ROMA – Dino Giarrusso lascia anche il ministero dell’Istruzione. L’ex Iena, già sconfitto alle politiche del 4 marzo, ora abbandona il ruolo di segretario particolare del viceministro Lorenzo Fioramonti per candidarsi – con il Movimento 5 Stelle – alle elezioni europee del prossimo 26 maggio.

Dino Giarrusso, con fragore lo scorso 4 settembre fu nominato da Fioramonti – sempre via Facebook – responsabile “del nostro osservatorio sui concorsi negli atenei e negli enti di ricerca”. La Malauniversità, ecco, questione cogente e irrisolta del sistema dell’alta formazione italiana. L’osservatorio pubblico, vista l’opposizione silenziosa e costante del ministro Marco Bussetti, è stato presto derubricato a consulenza part-time, ma Fioramonti ha continuato a incontrare presunte vittime di bandi cuciti su misura e associazioni per la trasparenza e il merito dispensando promesse, annunciando lettere di censura agli atenei. In sette mesi di attività, tuttavia, risultati non se ne sono visti.
 
Vittime e associazioni hanno iniziato a lamentarsi dell’inedia, ad alzare il tiro sui social: “Ma che fa Dino Giarrusso?”. L’Osservatorio (questo indipendente) sui concorsi universitari ha chiesto un vero e proprio report sull’attività dell’incursore delle Iene e la richiesta è planata. con una mail, sul videoforum di “Repubblica” con il ministro dell’Istruzione e dell’Università. Marco Bussetti ha candidamente affermato, rispondendo: “Devo ammettere che non so dell’ufficio di Giarrusso, andrò a informarmi e ve lo farò sapere. Su quelle materie ho delegato Fioramonti”.  
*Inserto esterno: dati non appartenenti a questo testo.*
(* ===== verification/Split.v ===== *)
(** The two halves of a connection (blocking.rs, [TlsConnection::split], [TlsReader] and
    [TlsWriter]; Asynch has their asynchronous methods).

    The halves borrow disjoint parts of the connection and share two things: the flag
    [opened], an [AtomicBool], and the transport, of which each holds a clone (a second
    handle on the same stream).  [Shared] is that common store.  A half's method works on
    the store and on its own part; a run of the two halves is a sequence of calls. *)

From S2P Require Import Prelude Errors CryptoBuffer ParseBuffer Wire ExtensionData Extensions.
From S2P Require Import CryptoSuite KeySchedule KeyScheduleProps ClientHello Handshake Server.
From S2P Require Import ServerRecords Record WriteBuffer RecordReader ReadBuffer Connection.
From S2P Require Import ClientRecords Blocking ClientHandshake ClientStream Future.
From Stdlib Require Import ZArith Lia.
From Stdlib Require Import Strings.Byte.
From stdpp Require Import base list option numbers tactics sets.

Section Halves.
Context `{CS : TlsCipherSuite} {T : Type} `{Sock : Socket T}.

Record Shared : Type := mkShare { s_opened : bool; s_delegate : T }.
(* ===== verification/AsyncHandshake.v ===== *)
(** The asynchronous functions of record_reader.rs and connection.rs: reading a record and
    the steps of the handshake, with their await points.

    The code between two awaits is that of the blocking functions, taken from RecordReader
    and Connection; each future is shown to have the blocking function as its blocking
    reading. *)

From S2P Require Import Blocking.
From S2P Require Import Prelude Errors CryptoBuffer ParseBuffer Wire ExtensionData Extensions.
From S2P Require Import CryptoSuite KeySchedule KeyScheduleProps ClientHello Handshake Server.
From S2P Require Import ServerRecords Record WriteBuffer RecordReader Connection Future.
From Stdlib Require Import ZArith Lia.
From Stdlib Require Import Strings.Byte.
From stdpp Require Import base list option numbers tactics sets.

(** ** Reading a record *)

Section Reader.
Context {T : Type}.

(** [while total_read != RecordHeader::LEN { .. }]; [buf] and [total_read] are local
    variables of the future. *)
Fixpoint header_loop (fuel : nat) (buf : list byte) (total_read : nat) : Fut T T TlsError (list byte) :=
  if decide (total_read = RecordHeader_LEN) then mret buf
  else match fuel with
  | O => Done Diverge
  | S fuel' =>
      n ← sync (unwrap (usub (length buf) total_read));
      xs ← io_await id_lens (Op_read n);
      if decide (length xs = 0) then throw IoError
      else header_loop fuel' (splice buf total_read xs) (total_read + length xs)
  end.

Definition next_record_header : Fut T T TlsError RecordHeader :=
  buf ← header_loop RecordHeader_LEN (zeros RecordHeader_LEN) 0;
  sync (RecordHeader_decode buf).

(** [while *pending < amount { .. }]; [remain] is local, [decoded] and [pending] are
    borrowed. *)
Fixpoint advance_loop (fuel remain amount : nat) : Fut T (RecordReader * T) TlsError unit :=
  r ← sync (gets fst);
  if decide (amount <= pending r) then mret tt
  else match fuel with
  | O => Done Diverge
  | S fuel' =>
      if decide (decoded r + pending r + remain <= length (rr_buf r)) then
        xs ← io_await snd_lens (Op_read remain);
        if decide (length xs = 0) then throw IoError
        else
          remain' ← sync (unwrap (usub remain (length xs)));
          sync (on_fst (put (mkReader (splice (rr_buf r) (decoded r + pending r) xs) (decoded r)
                                      (pending r + length xs))));;
          advance_loop fuel' remain' amount
      else Done Panic
  end.

Definition advance (amount : nat) : Fut T (RecordReader * T) TlsError unit :=
  sync (on_fst (ensure_contiguous amount));;
  advance_loop amount amount amount.

Context `{CS : TlsCipherSuite}.

Definition read : Fut T (RecordReader * T * list byte) TlsError ServerRecord :=
  header ← within (lens_comp fst_lens snd_lens) next_record_header;
  n ← sync (content_length header);
  within fst_lens (advance n);;
  sync (zoom (fun st => (fst (fst st), snd st)) (fun c st => (fst c, snd (fst st), snd c))
          (consume header)).
End Reader.

(** ** The handshake *)

Section Client.
Context `{CS : TlsCipherSuite} {T P : Type} `{CP : CryptoProvider P}.
Abbreviation Cl := (Client (T := T) (P := P)).

Lemma transport_lens_laws :
  lens (S := Cl) cl_transport (fun t c => mkClient t (cl_handshake c) (cl_reader c) (cl_tx c) (cl_ks c)
                                            (cl_provider c)).
Proof. split; [done..|by intros []]. Qed.
Definition transport_lens : Lens Cl T := mkLens _ _ transport_lens_laws.

Definition reading_upd : RecordReader * T * list byte -> Cl -> Cl := fun '(r, t, d) c =>
  mkClient t (cl_handshake c) r (cl_tx c)
    (mkKS (shared (cl_ks c)) (client_state (cl_ks c)) (mkRead (r_state (server_state (cl_ks c))) d))
    (cl_provider c).
Lemma reading_lens_laws :
  lens (fun c : Cl => (cl_reader c, cl_transport c, transcript_hash (cl_ks c))) reading_upd.
Proof. split; [by intros [[]]|by intros [[]] [[]]|by intros [? ? ? ? [? ? []]]]. Qed.
Definition reading_lens : Lens Cl (RecordReader * T * list byte) := mkLens _ _ reading_lens_laws.

Abbreviation CF := (Fut T Cl TlsError).

Definition respond (tx : list byte) : CF unit :=
  io_await transport_lens (Op_write_all tx);;
  sync (on_ks write_increment_counter);;
  io_await transport_lens Op_flush.

(** [result] was computed before, without an await. *)
Definition handle_processing_error (result : State + TlsError) : CF State :=
  match result with
  | inl st => mret st
  | inr (AbortHandshake level description as e) =>
      tx ← sync (write_tx (CR_Alert (mkAlert level description) false));
      respond tx;;
      throw e
  | inr e => throw e
  end.

Definition process (config : TlsConfig) (self : State) : CF State :=
  match self with
  | St_ClientHello =>
      '(state, tx) ← sync (client_hello config);
      respond tx;;
      mret state
  | St_ServerHello =>
      record ← within reading_lens read;
      result ← sync (try_ (process_server_hello record));
      handle_processing_error result
  | St_ServerVerify =>
      record ← within reading_lens read;
      result ← sync (try_ (process_server_verify record));
      handle_processing_error result
  | St_ClientCert =>
      '(state, tx) ← sync client_cert;
      respond tx;;
      mret state
  | St_ClientCertVerify =>
      '(result, tx) ← sync client_cert_verify;
      respond tx;;
      match result with inl state => mret state | inr e => throw e end
  | St_ClientFinished =>
      tx ← sync client_finished;
      respond tx;;
      sync client_finished_finalize
  | St_ApplicationData => mret St_ApplicationData
  end.

(** [while state != State::ApplicationData { .. }] of [open] *)
Fixpoint open_loop (fuel : nat) (config : TlsConfig) (state : State) : CF unit :=
  if decide (state = St_ApplicationData) then mret tt
  else match fuel with
  | O => Done Diverge
  | S fuel' => next_state ← process config state; open_loop fuel' config next_state
  end.
End Client.

(** ** Their blocking readings *)

(** Two computations that agree on every state. *)
Definition same {S E A} (m m' : M S E A) : Prop := forall s, m s = m' s.

Section Same.
Context {T : Type} `{Sock : Socket T} {S E : Type}.

Lemma same_ret {A} (a : A) : same (blocking (mret a : Fut T S E A)) (mret a).
Proof. done. Qed.
Lemma same_throw {A} (e : E) : same (blocking (throw e : Fut T S E A)) (err e).
Proof. done. Qed.
Lemma same_panic {A} : same (blocking (Done Panic : Fut T S E A)) panic.
Proof. done. Qed.
Lemma same_diverge {A} : same (blocking (Done Diverge : Fut T S E A)) diverge.
Proof. done. Qed.
Lemma same_sync {A} (m : M S E A) : same (blocking (sync m : Fut T S E A)) m.
Proof. intros s. apply block_sync. Qed.
Lemma same_await {A} (l : Lens S T) (op : TransportOp A) :
  same (blocking (io_await l op)) (zoom (view l) (upd l) (io (blocking_op op))).
Proof. intros s. apply block_io_await. Qed.
Lemma same_await_self {A} (op : TransportOp A) : same (blocking (io_await id_lens op)) (io (blocking_op op)).
Proof. intros s. rewrite block_io_await. unfold zoom. cbn. by destruct (io _ _). Qed.
Lemma same_bind {A B} (f : Fut T S E A) (g : A -> Fut T S E B) m k :
  same (blocking f) m -> (forall a, same (blocking (g a)) (k a)) -> same (blocking (f ≫= g)) (m ≫= k).
Proof. intros Hm Hk s. rewrite block_bind. apply bind_ext; [apply Hm|]. intros a s'. apply Hk. Qed.
Lemma same_gets {A B} (f : S -> A) (g : A -> Fut T S E B) k :
  (forall s, same (blocking (g (f s))) (k s)) -> same (blocking (sync (gets f) ≫= g)) (get ≫= k).
Proof. intros H s. exact (H s s). Qed.
Lemma same_within {S' A} (l : Lens S S') (f : Fut T S' E A) m :
  same (blocking f) m -> same (blocking (within l f)) (zoom (view l) (upd l) m).
Proof. intros Hm s. rewrite block_within. by apply zoom_ext. Qed.
End Same.

Create HintDb same.
#[export] Hint Resolve same_ret same_throw same_panic same_diverge same_sync : same.

(** One await, one stretch of code, or one callee at a time. *)
Ltac same_step :=
  lazymatch goal with
  | |- same (blocking (sync (gets _) ≫= _)) _ => refine (same_gets _ _ _ _); intros [? ?]; cbv beta iota; cbn [fst snd]
  | |- same (blocking (_ ≫= _)) _ => refine (same_bind _ _ _ _ _ _); [|intros ?]
  | |- same (blocking (within _ _)) _ => refine (same_within _ _ _ _)
  | |- same (blocking (io_await id_lens _)) _ => exact (same_await_self _)
  | |- same (blocking (io_await _ _)) _ => exact (same_await _ _)
  | |- same (blocking (sync _)) _ => exact (same_sync _)
  | |- same (blocking (if ?b then _ else _)) _ => destruct b
  | |- same (blocking (match ?x with _ => _ end)) _ => destruct x
  | |- _ => solve [auto with same]
  end.
Ltac same := repeat same_step.

Section Blocking.
Context {T : Type} `{Sock : Socket T}.

Lemma block_header_loop fuel : forall buf total,
  same (blocking (header_loop (T := T) fuel buf total)) (RecordReader.header_loop fuel buf total).
Proof.
  induction fuel as [|fuel IH]; intros buf total; cbn [header_loop RecordReader.header_loop]; same.
Qed.

Lemma block_next_record_header :
  same (blocking (next_record_header (T := T))) RecordReader.next_record_header.
Proof. unfold next_record_header, RecordReader.next_record_header. same. apply block_header_loop. Qed.

Lemma block_advance_loop fuel : forall remain amount,
  same (blocking (advance_loop (T := T) fuel remain amount)) (RecordReader.advance_loop fuel remain amount).
Proof.
  induction fuel as [|fuel IH]; intros remain amount; cbn [advance_loop RecordReader.advance_loop]; same.
Qed.

Lemma block_advance amount : same (blocking (advance (T := T) amount)) (RecordReader.advance amount).
Proof. unfold advance, RecordReader.advance. same. apply block_advance_loop. Qed.

Context `{CS : TlsCipherSuite}.

Lemma same_on_fst_snd {S1 S2 S3 E A} (m : M S2 E A) :
  same (zoom (view (lens_comp (fst_lens (S := S1 * S2) (T := S3)) snd_lens))
          (upd (lens_comp fst_lens snd_lens)) m) (on_fst (on_snd m)).
Proof. intros [[a b] c]. unfold zoom, on_fst, on_snd, zoom. cbn. by destruct (m b). Qed.

Lemma block_read : same (blocking (read (T := T))) RecordReader.read.
Proof.
  unfold read, RecordReader.read. same_step.
  - intros s. rewrite <-same_on_fst_snd. exact (same_within _ _ _ block_next_record_header s).
  - same. apply block_advance.
Qed.

Context {P : Type} `{CP : CryptoProvider P}.
Abbreviation Cl := (Client (T := T) (P := P)).

Lemma block_respond tx : same (blocking (respond (T := T) (P := P) tx)) (Connection.respond tx).
Proof. unfold respond, Connection.respond. same. Qed.

Lemma block_read_record : same (blocking (within (reading_lens (T := T) (P := P)) read)) read_record.
Proof. exact (same_within reading_lens _ _ block_read). Qed.

Lemma block_handle (m : M Cl TlsError State) :
  same (blocking (result ← sync (try_ m); handle_processing_error result)) (Connection.handle_processing_error m).
Proof.
  unfold Connection.handle_processing_error. same_step; [same|].
  unfold handle_processing_error. same. apply block_respond.
Qed.

Lemma block_process config st :
  same (blocking (process (T := T) (P := P) config st)) (Connection.process config st).
Proof.
  destruct st; cbn [process Connection.process];
    repeat first [apply block_respond|apply block_read_record|apply block_handle|same_step].
Qed.

Lemma block_open_loop fuel config : forall st,
  same (blocking (open_loop (T := T) (P := P) fuel config st)) (Blocking.open_loop fuel config st).
Proof.
  induction fuel as [|fuel IH]; intros st; cbn [open_loop Blocking.open_loop]; same.
  apply block_process.
Qed.
End Blocking.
Il viceministro, chiamato in causa per l’ennesimo insuccesso della sua amministrazione universitaria ha postato una lunga spiegazione sul suo profilo in cui ha ricordato che l’ufficio di Dino Giarrusso ha creato un’apposita casella di posta elettronica per le segnalazioni dei concorsi contestati, casella che “in pochi giorni è stata letteralmente inondata”. Quindi ha confermato che i bandi sotto esame sono figli “di un malcostume minoritario ma ancora troppo diffuso” e “di norme che generano confusione”. E’ passato, allora, a giustificare la lentezza del processo: “L’attività di studio e valutazione delle singole pratiche è stata, in molti casi, estremamente complessa e continua a richiedere molto tempo e approfondite analisi”. Molto tempo e approfondite analisi. “Ogni messaggio ha infatti un formato diverso, le informazioni talvolta sono parziali o si sovrappongono con le comunicazioni inviate direttamente alla Direzione generale e all’Ufficio per le relazioni con il pubblico del ministero. Abbiamo risposto a varie centinaia di mail, ma molte restano ancora da evadere”.

Ancora Fioramonti: “La complessità del compito affrontato in questi primi mesi di sperimentazione ci ha spinti a immaginare una procedura standard che sia quanto più possibile rapida ed efficace. A breve verrà prodotto un documento precompilato che accompagni ciascuna segnalazione (così da facilitare ai segnalatori la sintesi dei singoli casi e allo staff l’analisi di quanto esposto) e un documento standard per la richiesta di accesso agli atti riguardanti lo stato delle segnalazioni stesse”. Il problema, ecco, è il format delle mail. Conclude: “Già nei prossimi giorni avremo una persona in comando presso il ministero dedicata esclusivamente a questo compito. Poi, entro la fine dell’anno, in occasione del piano di riorganizzazione del Miur, verrà istituito un ufficio preposto all’interno della Direzione generale competente. Questo era proprio l’obiettivo che ci eravamo prefissati all’inizio del percorso: attivare presso il ministero un vero e proprio ufficio di ricezione e consulenza, che svolga questa attività in modo regolare e istituzionale”. L’ufficio Giarrusso passerà – senza Giarrusso – dalle dirette dipendenze di Fioramonti al controllo di Giuseppe Valditara, capo Dipartimento università che all’interno della riforma che sta portando avanti mai ha fatto cenno agli scandali concorsuali.

Giambattista Scirè, motore di Trasparenza e merito nonché ricercatore in contrasto con l’Università di Catania per un concorso a tempo indeterminato replica a nome dell’associazione: “Ma che, ci state prendendo in giro?”.